Reporting Michelle Roberts
BOSTON (CBS) – It is the number one reason people leave a job: they hate their boss.
In Boston’s Back Bay, it seemed everyone had a “Boss from Hell” story to share. One woman said she was micro-managed, while another said she was treated like a child. One man said he had a boss who was overly aggressive and a woman said she had one manager who drew conclusions without getting all the facts.
One poll found 35% of workers would choose a pay raise to make them happier at work. 65% said they’d take a better boss.
The problem for a worker is the boss is the one who has the power.
Elaine Varelas, a human resource consultant at Keystone Partners, said workers need to try hard to understand their superior’s pressure points, like stressed budgets or unrealistic corporate expectations.

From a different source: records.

(** * Storage layer: IS25LP080D flash driver and CP23 file-handle pool

    Shallow embedding of [IS25LP080D_driver.c], [littlefs.c] and the macros
    of [littlefs.h].  Unsigned C integers are [Z] with the wrap-around
    written out, byte buffers are [list Z], the external services the driver
    calls (SPI transport, software timer, diagnostics) are the methods of a
    type class, and every call the driver makes is recorded in a trace. *)

From Stdlib Require Import ZArith Lia List Bool.
From stdpp Require Import base numbers option list gmap.

Local Open Scope Z_scope.

(** ** Machine integers *)

Definition uint8 (x : Z) : Z := x mod 256.
Definition uint32 (x : Z) : Z := x mod 2 ^ 32.

(** The four bytes of a 32-bit value as they lie in memory on the
    little-endian target, least-significant byte first. *)
Definition le_bytes32 (x : Z) : list Z :=
  [x mod 256; (x / 256) mod 256; (x / 65536) mod 256; (x / 16777216) mod 256].

(** Inverse view: the 32-bit value held by four consecutive bytes. *)
Definition le_value32 (bs : list Z) : Z :=
  match bs with
  | [b0; b1; b2; b3] => b0 + 256 * b1 + 65536 * b2 + 16777216 * b3
  | _ => 0
  end.

(** ** littlefs.h: attribute keys and authorization helpers *)

Module Attr.

Definition CP23LFS_ATTR_DID : nat := 0.
Definition CP23LFS_ATTR_DATE : nat := 1.
Definition CP23LFS_ATTR_TIME : nat := 2.
Definition CP23LFS_ATTR_GROUP : nat := 3.
Definition CP23LFS_ATTR_AUTH : nat := 4.
Definition CP23LFS_ATTR_OWNER : nat := 5.
Definition CP23LFS_ATTR_COMPANY : nat := 6.
Definition CP23LFS_ATTR_NUM : nat := 7.

Definition CP23LFS_DATE_LEN : nat := 11.
Definition CP23LFS_TIME_LEN : nat := 9.
Definition CP23LFS_OWNER_LEN : nat := 32.
Definition CP23LFS_COMPANY_LEN : nat := 32.

Definition LfsOwnerGroup (x : Z) : Z := Z.land x 0x03.
Definition LfsUserAuth (x : Z) : Z := Z.land x 0x03.
Definition LfsMNFAuth (x : Z) : Z := Z.land (Z.shiftr x 2) 0x03.
Definition LfsBPAuth (x : Z) : Z := Z.land (Z.shiftr x 4) 0x03.
Definition LfsSysAuth (x : Z) : Z := Z.land (Z.shiftr x 6) 0x03.

End Attr.

(** ** IS25LP080D_driver.c: constants and command framing *)

Module Flash.

Definition CMD_READ : Z := 0x03.
Definition CMD_WRITE_ENABLE : Z := 0x06.
Definition CMD_PAGE_PROGRAM : Z := 0x02.
Definition CMD_SECTOR_ERASE : Z := 0x20.
Definition CMD_BLOCK_ERASE : Z := 0xD8.
Definition CMD_READ_STATUS : Z := 0x05.
Definition CMD_WRITE_DISABLE : Z := 0x04.

Definition IS25LP080D_ERROR : Z := -5.
Definition IS25LP080D_BUSY_TIMEOUT_MSEC : Z := 2000.

(** Modelled from the spec: the union [split32_t] and the byte selectors
    [SPLIT_T0] .. [SPLIT_T3] are declared in utilities.h, which is not
    available.  [((split32_t)x).b] is the in-memory byte view of
    the 32-bit value [x], and [SPLIT_Tn] selects the byte of weight
    [2^(8n)], which is what makes the framed address "most-significant byte
    first" in the spec. *)
Definition SPLIT_T0 : nat := 0.
Definition SPLIT_T1 : nat := 1.
Definition SPLIT_T2 : nat := 2.
Definition SPLIT_T3 : nat := 3.

Definition split32_b (x : Z) (sel : nat) : Z :=
  nth sel (le_bytes32 (uint32 x)) 0.

(** The initializer shared by the three addressed operations:
    [uint8_t cmd[4] = {opcode, b[SPLIT_T2], b[SPLIT_T1], b[SPLIT_T0]}]. *)
Definition cmd4 (opcode addr : Z) : list Z :=
  [uint8 opcode; split32_b addr SPLIT_T2; split32_b addr SPLIT_T1;
   split32_b addr SPLIT_T0].

(** What the device makes of the three address bytes of a frame. *)
Definition frame_addr (cmd : list Z) : Z :=
  match cmd with
  | _ :: a2 :: a1 :: a0 :: _ => 65536 * a2 + 256 * a1 + a0
  | _ => 0
  end.

(** *** External services

    The driver reaches the hardware and the rest of the firmware only through
    functions declared in spi.h, swtimer.h and the diagnostic headers.  They
    are the methods of [Platform]: each acts on a world [W] (bus, device,
    clock, and the driver's local [swtimer_t]) and returns what the C
    function returns.  [SPI_Receive] is given the destination buffer and
    returns it as the callee left it.  [SWTimerTimeout] is always called
    with the unit [mSec] and no callback, so only the duration is kept. *)

Inductive spi_id : Set := SPI1_ID.
Inductive rtt_code : Set := RTT_EC_IS25LP080D_TIMEOUT.
Inductive error_code : Set := EC_IS25LP080D_TIMEOUT.

Definition IS25LP080D_SPI_LINE : spi_id := SPI1_ID.

Class Platform (W : Type) : Type := {
  SPIn_Init : spi_id → W → W;
  SPI_CS_Enable : spi_id → W → W;
  SPI_CS_Disable : spi_id → W → W;
  SPI_Transmit : spi_id → list Z → W → bool * W;
  SPI_Receive : spi_id → list Z → Z → W → bool * list Z * W;
  LoadSWTimer : W → W;
  SWTimerTimeout : Z → W → bool * W;
  RTT_Printf : rtt_code → Z → W → W;
  ManageEventError : error_code → bool → Z → W → W
}.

“The more you understand about where those pressure points are, the less inclined you will be to add to those specific points. So stay away from those, they’re live wires you don’t want to go near,” said Varelas.
Conflict often emerges because of different work styles. Varelas said the onus here is on the worker to adapt. “Your job as the employee is to learn to deal with different styles of managers.”

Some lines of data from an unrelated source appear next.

(** C10. The bounds are 100000 and 999999, and every report renders its
    range line as the text [Expected range: 100000 - 999999]: the returned
    string is the five lines before it, that text, an empty line and the
    rest, each followed by one newline; the text is always a line of the
    report, and it is the sixth line whenever the minimum and the maximum
    print without a newline, as they do in every dictionary the validator
    returns. *)
Theorem expected_range_line (st : stats) :
  MIN_SECTION_ID = 100000
  ∧ MAX_SECTION_ID = 999999
  ∧ report_lines st !! 5%nat = Some "Expected range: 100000 - 999999"
  ∧ format_report st =
      "Section ID Analysis" +:+ Py.LF
      +:+ "====================" +:+ Py.LF
      +:+ "Total entries checked: " +:+ pretty (stats_count st) +:+ Py.LF
      +:+ "Minimum sectionId: " +:+ Py.str (stats_min st) +:+ Py.LF
      +:+ "Maximum sectionId: " +:+ Py.str (stats_max st) +:+ Py.LF
      +:+ "Expected range: 100000 - 999999" +:+ Py.LF
      +:+ "" +:+ Py.LF
      +:+ Py.join Py.LF (drop 7 (report_lines st))
  ∧ "Expected range: 100000 - 999999" ∈ split_lines (format_report st)
  ∧ (prints_on_one_line (stats_min st) →
     prints_on_one_line (stats_max st) →
     split_lines (format_report st) !! 5%nat
       = Some "Expected range: 100000 - 999999")
  ∧ (∀ d, analyze_section_ids d = Returned st →
     split_lines (format_report st) !! 5%nat
       = Some "Expected range: 100000 - 999999").
Proof.
  assert (Hlist : report_lines st !! 5%nat
                  = Some "Expected range: 100000 - 999999").
  { unfold report_lines. rewrite lookup_app_l by (simpl; lia). reflexivity. }
  assert (Hsixth : prints_on_one_line (stats_min st) →
     prints_on_one_line (stats_max st) →
     split_lines (format_report st) !! 5%nat
       = Some "Expected range: 100000 - 999999").
  { intros Hmin Hmax. rewrite split_lines_format_report.
    unfold report_lines. rewrite bind_app.
    rewrite (bind_split_lines_one_line (head_lines st))
      by (by apply head_lines_one_line).
    rewrite lookup_app_l by (simpl; lia). reflexivity. }
  split; [reflexivity|]. split; [reflexivity|]. split; [exact Hlist|].
  split; [|split; [|split; [exact Hsixth|]]].
  - unfold format_report, report_lines.
    destruct (stats_invalid st) as [|item items]; reflexivity.
  - rewrite split_lines_format_report. apply list_elem_of_bind.
    exists "Expected range: 100000 - 999999". split; [left|].
    by apply list_elem_of_lookup_2 in Hlist.
  - intros d Hst.
    destruct (returned_min_max_one_line d st Hst) as [Hmin Hmax].
    by apply Hsixth.
Qed.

Varelas added that a worker doesn’t have to love a boss, but should think about what they can learn from them.
Going to human resources or a personnel department should be done only after some careful deliberation. “You don’t want to use those resources to complain about your manager, talk about your dislike for him or her, you really want to talk positively about building a relationship because ultimately once that information is out there, it is not going to go away,” advised Varelas.